So, yet again tonight I put a tasty dinner in from of him (homemade cottage pie and carrots) and yet again he refuses point blank to put even the tiniest amount in his mouth!!

This has been going on for weeks. We have tried chicken, fish, pasta - everything - and he just will not even taste a little bit! I have reduced his snacks in the day, tried all sorts of bribery etc and NOTHING works. He would quite happily eat pizza and chips every night if I let him or a sandwich.

A normal day's eating for him at mo consists of

Breakfast -cereal or toast and marmite, maybe a yog.

Lunch - marmite sandwich, apple, crisps, a biscuit or cake

Dinner - nothing! (unless it's pizza!)

I just don't know what else to do - apart from just carrying on dishing up the dinners and then throwing them away untouched sad.

Anyone got any suggestions or advice please?
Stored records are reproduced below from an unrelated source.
(** * Notion MCP server: retry loop, pagination walkers and the tool handler

    A shallow embedding of the request pipeline of the Notion MCP server:
    - [NotionClientWithRateLimiting.executeWithRetry] (docs/rate-limiting.md),
    - [NotionClientSimple.request] (the simplified reactive client),
    - the pagination walkers [getAllDatabaseRows], [paginateQuery] and
      [getFullProperty],
    - the [CallToolRequestSchema] handler of http-server.js.

    Asynchronous code is modelled in direct style: an awaited promise either
    resolves with a value or rejects with a thrown value.  The network is an
    oracle indexed by the number of the request; every function returns its
    outcome together with the trace of the requests it sent and the timers
    it awaited. *)

From Stdlib Require Import ZArith List String Ascii Bool Lia QArith Lqa.
From Stdlib Require Import DecimalString DecimalPos Sorted.
Import ListNotations.

#[local] Set Warnings "-register-all".
Local Open Scope string_scope.
Local Open Scope Z_scope.

(** ** The JavaScript values and built-ins the code relies on *)

Module JS.

(** Numbers that reach a timer: an integer or [NaN].  Doubles represent the
    integers of this development exactly below 2^53. *)
Inductive number : Type :=
| Finite (z : Z)
| NaN.

Definition mul (a b : number) : number :=
  match a, b with
  | Finite x, Finite y => Finite (x * y)
  | _, _ => NaN
  end.

(** [Math.pow(2, n)] for a natural exponent. *)
Definition pow2 (n : nat) : number := Finite (2 ^ Z.of_nat n).

(** Strings are sequences of code units below 256. *)
Definition truthy_string (s : string) : bool :=
  match s with
  | EmptyString => false
  | String _ _ => true
  end.

(** [hay.includes(needle)]. *)
Fixpoint includes (needle hay : string) : bool :=
  String.prefix needle hay ||
  match hay with
  | EmptyString => false
  | String _ rest => includes needle rest
  end.

(** *** [parseInt(s)] with the radix left out (ECMAScript 19.2.5) *)

Definition is_white_space (c : ascii) : bool :=
  let n := nat_of_ascii c in
  ((n =? 9) || (n =? 10) || (n =? 11) || (n =? 12) || (n =? 13)
   || (n =? 32) || (n =? 160))%nat.

Fixpoint trim_start (s : string) : string :=
  match s with
  | String c rest => if is_white_space c then trim_start rest else s
  | EmptyString => EmptyString
  end.

Definition digit_value (c : ascii) : option Z :=
  let n := Z.of_nat (nat_of_ascii c) in
  if (48 <=? n) && (n <=? 57) then Some (n - 48)
  else if (97 <=? n) && (n <=? 122) then Some (n - 87)
  else if (65 <=? n) && (n <=? 90) then Some (n - 55)
  else None.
Merlin Fri 12-Sep-08 19:13:11

Forgot to say he is 3 yrs 5 months.

jimmyjammys Fri 12-Sep-08 19:44:40

if its any consolation DS has refused his dinner every night for 2 weeks running - though he will eat everything put in front of him at nursery. He only eats about 2 spoons then spits everything out. He will only eat banana or an orange for dinner.

Merlin Fri 12-Sep-08 19:51:13

Jimmyjammys - at least yours puts it in his mouth - mine will not even do that! FRUSTRATING!!!!

thisisyesterday Fri 12-Sep-08 19:51:58

I think what you're doing is spot on, just keep serving it up

I reckon it's an age thing because ds1 who has always been a fantastic eater is suddenly being fussy about all sorts and he is the same age

a few ideas though:L

tiny portions. a big plateful can be daunting, a small amount is easier to finish.

get him in the kitchen helping prepare veg and stuff. might make him more interested in eating it.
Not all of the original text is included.